### Source records

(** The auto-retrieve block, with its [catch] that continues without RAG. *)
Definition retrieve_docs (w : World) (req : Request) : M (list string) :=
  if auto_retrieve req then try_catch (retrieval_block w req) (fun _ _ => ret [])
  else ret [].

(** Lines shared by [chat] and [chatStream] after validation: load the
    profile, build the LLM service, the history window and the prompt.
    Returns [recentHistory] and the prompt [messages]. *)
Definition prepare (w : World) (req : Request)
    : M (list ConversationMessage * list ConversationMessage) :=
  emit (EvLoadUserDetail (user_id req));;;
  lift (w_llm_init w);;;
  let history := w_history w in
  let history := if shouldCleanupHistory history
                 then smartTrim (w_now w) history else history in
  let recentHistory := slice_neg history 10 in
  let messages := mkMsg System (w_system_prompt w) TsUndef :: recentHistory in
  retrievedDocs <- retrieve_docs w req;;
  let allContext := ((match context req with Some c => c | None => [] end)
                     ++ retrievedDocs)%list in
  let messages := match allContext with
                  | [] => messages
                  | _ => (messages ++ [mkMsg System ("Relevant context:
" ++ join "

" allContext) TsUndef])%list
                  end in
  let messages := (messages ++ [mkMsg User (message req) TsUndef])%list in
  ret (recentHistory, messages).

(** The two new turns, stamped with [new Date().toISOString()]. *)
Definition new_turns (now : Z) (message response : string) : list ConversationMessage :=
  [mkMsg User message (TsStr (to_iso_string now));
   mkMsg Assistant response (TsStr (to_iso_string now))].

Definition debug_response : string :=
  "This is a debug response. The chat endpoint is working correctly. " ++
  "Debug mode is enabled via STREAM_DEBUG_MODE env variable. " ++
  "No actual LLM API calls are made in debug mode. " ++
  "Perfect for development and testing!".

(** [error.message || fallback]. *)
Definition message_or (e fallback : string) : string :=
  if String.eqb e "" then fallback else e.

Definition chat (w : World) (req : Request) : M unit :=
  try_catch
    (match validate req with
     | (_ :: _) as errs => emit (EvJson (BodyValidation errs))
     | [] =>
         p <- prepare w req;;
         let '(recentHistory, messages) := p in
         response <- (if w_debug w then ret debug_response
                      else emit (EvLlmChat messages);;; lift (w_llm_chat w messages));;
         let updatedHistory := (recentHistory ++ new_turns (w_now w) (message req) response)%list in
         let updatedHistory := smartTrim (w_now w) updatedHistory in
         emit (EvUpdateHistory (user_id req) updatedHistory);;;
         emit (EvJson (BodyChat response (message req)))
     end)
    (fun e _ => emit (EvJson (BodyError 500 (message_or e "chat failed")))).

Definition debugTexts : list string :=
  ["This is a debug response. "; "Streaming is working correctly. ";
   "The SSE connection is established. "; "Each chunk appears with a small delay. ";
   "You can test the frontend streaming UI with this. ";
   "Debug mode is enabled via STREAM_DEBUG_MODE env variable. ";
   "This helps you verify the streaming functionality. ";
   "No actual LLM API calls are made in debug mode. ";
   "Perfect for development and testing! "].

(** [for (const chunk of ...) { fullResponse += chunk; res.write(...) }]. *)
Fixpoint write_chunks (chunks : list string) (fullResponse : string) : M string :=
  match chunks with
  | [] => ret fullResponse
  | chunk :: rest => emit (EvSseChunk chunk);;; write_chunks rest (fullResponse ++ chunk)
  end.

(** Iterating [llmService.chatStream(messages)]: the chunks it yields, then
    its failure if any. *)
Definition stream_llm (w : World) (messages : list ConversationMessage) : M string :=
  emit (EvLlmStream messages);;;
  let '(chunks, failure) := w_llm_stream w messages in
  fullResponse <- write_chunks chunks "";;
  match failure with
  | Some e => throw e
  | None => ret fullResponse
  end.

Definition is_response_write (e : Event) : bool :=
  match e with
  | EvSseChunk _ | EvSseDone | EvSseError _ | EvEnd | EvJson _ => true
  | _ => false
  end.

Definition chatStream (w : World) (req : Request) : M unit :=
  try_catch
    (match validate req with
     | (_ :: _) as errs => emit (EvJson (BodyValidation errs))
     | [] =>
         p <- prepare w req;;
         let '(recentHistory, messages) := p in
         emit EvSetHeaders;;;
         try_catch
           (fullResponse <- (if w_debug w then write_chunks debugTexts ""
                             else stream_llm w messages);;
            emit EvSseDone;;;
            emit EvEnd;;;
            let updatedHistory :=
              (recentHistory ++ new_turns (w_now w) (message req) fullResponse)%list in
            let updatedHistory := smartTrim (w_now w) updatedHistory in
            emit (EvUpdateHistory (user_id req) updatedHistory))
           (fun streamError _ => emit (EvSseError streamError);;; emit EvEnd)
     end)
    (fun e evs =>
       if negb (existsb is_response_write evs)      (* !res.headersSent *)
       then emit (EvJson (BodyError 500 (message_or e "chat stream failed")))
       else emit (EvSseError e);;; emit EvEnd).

######

(Work instruction) Return the records exactly, character for character.

(Reply)
(** The auto-retrieve block, with its [catch] that continues without RAG. *)
Definition retrieve_docs (w : World) (req : Request) : M (list string) :=
  if auto_retrieve req then try_catch (retrieval_block w req) (fun _ _ => ret [])
  else ret [].

(** Lines shared by [chat] and [chatStream] after validation: load the
    profile, build the LLM service, the history window and the prompt.
    Returns [recentHistory] and the prompt [messages]. *)
Definition prepare (w : World) (req : Request)
    : M (list ConversationMessage * list ConversationMessage) :=
  emit (EvLoadUserDetail (user_id req));;;
  lift (w_llm_init w);;;
  let history := w_history w in
  let history := if shouldCleanupHistory history
                 then smartTrim (w_now w) history else history in
  let recentHistory := slice_neg history 10 in
  let messages := mkMsg System (w_system_prompt w) TsUndef :: recentHistory in
  retrievedDocs <- retrieve_docs w req;;
  let allContext := ((match context req with Some c => c | None => [] end)
                     ++ retrievedDocs)%list in
  let messages := match allContext with
                  | [] => messages
                  | _ => (messages ++ [mkMsg System ("Relevant context:
" ++ join "

" allContext) TsUndef])%list
                  end in
  let messages := (messages ++ [mkMsg User (message req) TsUndef])%list in
  ret (recentHistory, messages).

(** The two new turns, stamped with [new Date().toISOString()]. *)
Definition new_turns (now : Z) (message response : string) : list ConversationMessage :=
  [mkMsg User message (TsStr (to_iso_string now));
   mkMsg Assistant response (TsStr (to_iso_string now))].

Definition debug_response : string :=
  "This is a debug response. The chat endpoint is working correctly. " ++
  "Debug mode is enabled via STREAM_DEBUG_MODE env variable. " ++
  "No actual LLM API calls are made in debug mode. " ++
  "Perfect for development and testing!".

(** [error.message || fallback]. *)
Definition message_or (e fallback : string) : string :=
  if String.eqb e "" then fallback else e.

Definition chat (w : World) (req : Request) : M unit :=
  try_catch
    (match validate req with
     | (_ :: _) as errs => emit (EvJson (BodyValidation errs))
     | [] =>
         p <- prepare w req;;
         let '(recentHistory, messages) := p in
         response <- (if w_debug w then ret debug_response
                      else emit (EvLlmChat messages);;; lift (w_llm_chat w messages));;
         let updatedHistory := (recentHistory ++ new_turns (w_now w) (message req) response)%list in
         let updatedHistory := smartTrim (w_now w) updatedHistory in
         emit (EvUpdateHistory (user_id req) updatedHistory);;;
         emit (EvJson (BodyChat response (message req)))
     end)
    (fun e _ => emit (EvJson (BodyError 500 (message_or e "chat failed")))).

Definition debugTexts : list string :=
  ["This is a debug response. "; "Streaming is working correctly. ";
   "The SSE connection is established. "; "Each chunk appears with a small delay. ";
   "You can test the frontend streaming UI with this. ";
   "Debug mode is enabled via STREAM_DEBUG_MODE env variable. ";
   "This helps you verify the streaming functionality. ";
   "No actual LLM API calls are made in debug mode. ";
   "Perfect for development and testing! "].

(** [for (const chunk of ...) { fullResponse += chunk; res.write(...) }]. *)
Fixpoint write_chunks (chunks : list string) (fullResponse : string) : M string :=
  match chunks with
  | [] => ret fullResponse
  | chunk :: rest => emit (EvSseChunk chunk);;; write_chunks rest (fullResponse ++ chunk)
  end.

(** Iterating [llmService.chatStream(messages)]: the chunks it yields, then
    its failure if any. *)
Definition stream_llm (w : World) (messages : list ConversationMessage) : M string :=
  emit (EvLlmStream messages);;;
  let '(chunks, failure) := w_llm_stream w messages in
  fullResponse <- write_chunks chunks "";;
  match failure with
  | Some e => throw e
  | None => ret fullResponse
  end.

Definition is_response_write (e : Event) : bool :=
  match e with
  | EvSseChunk _ | EvSseDone | EvSseError _ | EvEnd | EvJson _ => true
  | _ => false
  end.

Definition chatStream (w : World) (req : Request) : M unit :=
  try_catch
    (match validate req with
     | (_ :: _) as errs => emit (EvJson (BodyValidation errs))
     | [] =>
         p <- prepare w req;;
         let '(recentHistory, messages) := p in
         emit EvSetHeaders;;;
         try_catch
           (fullResponse <- (if w_debug w then write_chunks debugTexts ""
                             else stream_llm w messages);;
            emit EvSseDone;;;
            emit EvEnd;;;
            let updatedHistory :=
              (recentHistory ++ new_turns (w_now w) (message req) fullResponse)%list in
            let updatedHistory := smartTrim (w_now w) updatedHistory in
            emit (EvUpdateHistory (user_id req) updatedHistory))
           (fun streamError _ => emit (EvSseError streamError);;; emit EvEnd)
     end)
    (fun e evs =>
       if negb (existsb is_response_write evs)      (* !res.headersSent *)
       then emit (EvJson (BodyError 500 (message_or e "chat stream failed")))
       else emit (EvSseError e);;; emit EvEnd).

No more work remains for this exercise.